Collinwood – The Italian section of Collinwood was located to the east of the Five Points intersection in the area between Ivanhoe Road and Saint Clair Avenue. Italian immigrants started to move here in the 1910s. It was one of the few Italian neighborhoods that held on to its Italian population through the 1970s. Many Italians were attracted to this neighborhood because they were able to find jobs working with the railroads.

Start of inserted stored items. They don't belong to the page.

(** * Kavak Monitor: the verification loop of [backend/app.py] and
    [backend/app_improved.py]

    A shallow embedding of the periodic verification task of the two
    back ends of the repository:

    - [App] follows [backend/app.py] (the complete application),
    - [AppImproved] follows [backend/app_improved.py] (the variant with the
      protections against false positives: error classification, adaptive
      failure threshold, quarantine).

    Conventions of the embedding.

    - A Python [datetime] is a pair of a proleptic ordinal day (what
      [date.toordinal()] returns) and the time of day in microseconds; a
      [timedelta] is a number of microseconds and [.days] is its floor
      division by a day, as in Python.
    - A row of table [monitoramentos] is a record typed by the schema of
      [init_db]; the [updates] dictionary of [processar_monitoramento] is a
      [gmap string val]; the statement [UPDATE monitoramentos SET k = ? ...]
      built from its keys is [sql_update].
    - The outside world (clock, HTTP answers, Telegram answers) is read from
      an environment record; what the code does to the outside world (probes,
      POSTs, calls of [enviar_notificacao] with their return value) is
      returned as a trace of events.
    - The text of a notification is abstracted to its template and the
      numbers interpolated in it. *)

From Stdlib Require Import ZArith Bool PrimFloat Uint63.
From stdpp Require Import gmap strings list sorting.

Local Open Scope string_scope.
Local Open Scope list_scope.
Local Open Scope Z_scope.

(** ** Dates and times *)

Definition DAY : Z := 86400 * 1000000.
Definition HOUR : Z := 3600 * 1000000.
Definition MINUTE : Z := 60 * 1000000.

Record datetime := mkDatetime {
  dt_date : Z;   (* ordinal of the calendar date *)
  dt_tod  : Z    (* microseconds since midnight *)
}.

(** Microseconds since midnight of ordinal day 0: the scale on which
    Python compares and subtracts naive datetimes. *)
Definition micros (t : datetime) : Z := dt_date t * DAY + dt_tod t.

Definition of_micros (us : Z) : datetime := mkDatetime (us / DAY) (us mod DAY).

(** [timedelta.days] *)
Definition timedelta_days (delta : Z) : Z := delta / DAY.

(** [t + timedelta(days=n)] and [t + timedelta(minutes=n)] *)
Definition add_days (t : datetime) (n : Z) : datetime :=
  mkDatetime (dt_date t + n) (dt_tod t).
Definition add_minutes (t : datetime) (n : Z) : datetime :=
  of_micros (micros t + n * MINUTE).

(** [t1 - t2], [t1 < t2] on datetimes *)
Definition dt_sub (t1 t2 : datetime) : Z := micros t1 - micros t2.
Definition dt_ltb (t1 t2 : datetime) : bool := micros t1 <? micros t2.

(** [t.replace(hour=0, minute=0, second=0, microsecond=0)],
    [datetime.combine(d, datetime.min.time())], [t.weekday()], [t.hour] *)
Definition replace_midnight (t : datetime) : datetime := mkDatetime (dt_date t) 0.
Definition combine_min (d : Z) : datetime := mkDatetime d 0.
Definition weekday (t : datetime) : Z := (dt_date t + 6) mod 7.
Definition hour (t : datetime) : Z := dt_tod t / HOUR.

(** The text stored in column [data_venda]. The creation endpoint stores
    [data_venda.isoformat()] of a parsed date, so the stored text always
    parses; the three shapes are the ones the code distinguishes with
    ['T' in data_venda_str]. *)
Inductive iso_str :=
| IsoDate (d : Z)               (* 'YYYY-MM-DD' *)
| IsoT (d : Z) (tod : Z)        (* 'YYYY-MM-DDTHH:MM:SS[.ffffff]' *)
| IsoSep (d : Z) (tod : Z).     (* the same with another separator, e.g. a space *)

(** ['T' in s] and [s.split('T')[0]] *)
Definition contains_T (s : iso_str) : bool :=
  match s with IsoT _ _ => true | _ => false end.
Definition split_T_0 (s : iso_str) : iso_str :=
  match s with IsoT d _ => IsoDate d | _ => s end.

(** [datetime.fromisoformat] *)
Definition fromisoformat (s : iso_str) : datetime :=
  match s with
  | IsoDate d => mkDatetime d 0
  | IsoT d tod | IsoSep d tod => mkDatetime d tod
  end.

(** ** HTTP *)

(** What [requests.get] / [requests.post] can do: answer with a status
    code, or raise. [RaiseTimeout] stands for the instances of
    [requests.exceptions.Timeout] (the [except] clause tried first),
    [RaiseConnectionError msg] for the other instances of
    [requests.exceptions.ConnectionError], with [str(e) = msg]. *)
Inductive http_outcome :=
| Response (status_code : Z)
| RaiseTimeout
| RaiseConnectionError (msg : string)
| RaiseOther.

(** [needle in haystack] on Python strings *)
Fixpoint str_in (needle haystack : string) : bool :=
  String.prefix needle haystack ||
  match haystack with
  | EmptyString => false
  | String _ rest => str_in needle rest
  end.
(** The synchronous part of [stopEvolution]. *)
Definition stopEvolution (s : Engine) : Engine :=
  if isRunning s then setFlags (isRunning s) true s else s.

(** While a generation awaits, another task may call [stopEvolution]. *)
Definition pollStop : Eff Engine unit :=
  (requested <- onTick (liftGen (stopRequested h)) ;;
   if requested : bool then modify stopEvolution else ret tt)%eff.

(** The [for] loop of [runEvolutionCycle]; [first] tells the first
    round, in which the cycle's population is still the object the
    engine evaluates and sorts. *)
Fixpoint generationLoop (remaining : nat) (first : bool) (c : EvolutionCycle)
  : Eff Engine EvolutionCycle :=
  match remaining with
  | O => ret c
  | S n =>
      (s <- get ;;
       if shouldStop s then ret c
       else
         c <- enterPhase Evaluation c ;;
         _ <- evaluatePopulation ;;
         c <- enterPhase Selection c ;;
         parents <- selectParents ;;
         c <- enterPhase Crossover c ;;
         offspring <- performCrossover parents ;;
         c <- enterPhase MutationPhase c ;;
         mutatedOffspring <- performMutation offspring ;;
         c <- enterPhase Replacement c ;;
         old <- replacePopulation mutatedOffspring ;;
         c <- share (match old with
                     | Some p => if first then withPopulation p c else c
                     | None => c
                     end) ;;
         c <- onTick (liftGen (updateCycleResults c)) ;;
         c <- share c ;;
         s <- get ;;
         if hasConverged (history s) then ret c
         else
           _ <- pollStop ;;
           generationLoop n false c)%eff
  end.

(** An engine without a population: [this.currentPopulation!] leaves
    [cycle.population] undefined and the first read of it, on every
    path through [evolve], raises a TypeError; the model raises it at
    once. *)
Definition runEvolutionCycle (maxGenerations : Z) : Eff Engine EvolutionCycle :=
  (cycleId <- onTick (liftGen generateCycleId) ;;
   start <- onTick (liftGen (now h)) ;;
   s <- get ;;
   match currentPopulation s with
   | None => throw undefinedPopulation
   | Some p =>
       tryFinally
         (c <- share {| cycle_id := cycleId;
                        cycle_generation := totalGenerations (history s) + 1;
                        startTime := start;
                        endTime := None;
                        phase := Initialization;
                        cycle_population := p;
                        results := {| improved := 0; degraded := 0;
                                      unchanged := 0; failed := 0;
                                      averageFitnessChange := 0 |} |} ;;
          c <- generationLoop (Z.to_nat maxGenerations) true c ;;
          c <- enterPhase Completed c ;;
          finish <- onTick (liftGen (now h)) ;;
          share (withEndTime finish c))
         (setCycle None)
   end)%eff.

Luna Park/Our Lady of Mount Carmel-East – This Italian neighborhood developed where there was once an amusement park, which is why it is referred to as Luna Park in addition to the name of the Catholic church established there. In 1938, the last remaining building of the park was demolished and a neighborhood was developed. Its center was East 110th and Woodland Avenue. The Orlando Family of the Orlando Baking Company had its first bakery in this neighborhood and Little John Rinaldi of the “Big Chuck and Little John Show” grew up here.
Blue Rock Spring – This small Italian settlement was centered around Frank Avenue and Petrarca Road in what is now known as the Cedar-Glenn neighborhood. It was adjacent to the Our Lady of Mount Carmel-East neighborhood, so it often gets grouped together with it. Petrarca Road was once part of Woodhill Road. It was renamed in the 1940s for Pfc. Frank J. Petrarca, a neighborhood boy who became the first Congressional Medal of Honor in the state of Ohio during WWII.
Our Lady of Mount Carmel-West – The Italian community in this area was centered around West 65th and Detroit Avenue and extended north to Lake Erie. It is named for the Catholic church established there. Today the area is known as Gordon Square and is part of the Detroit-Shoreway neighborhood.
Saint Rocco – The Italian community was centered around Clark and Fulton Avenues, between West 41st Street and West 31st Street. It is named for the Catholic church established in the neighborhood.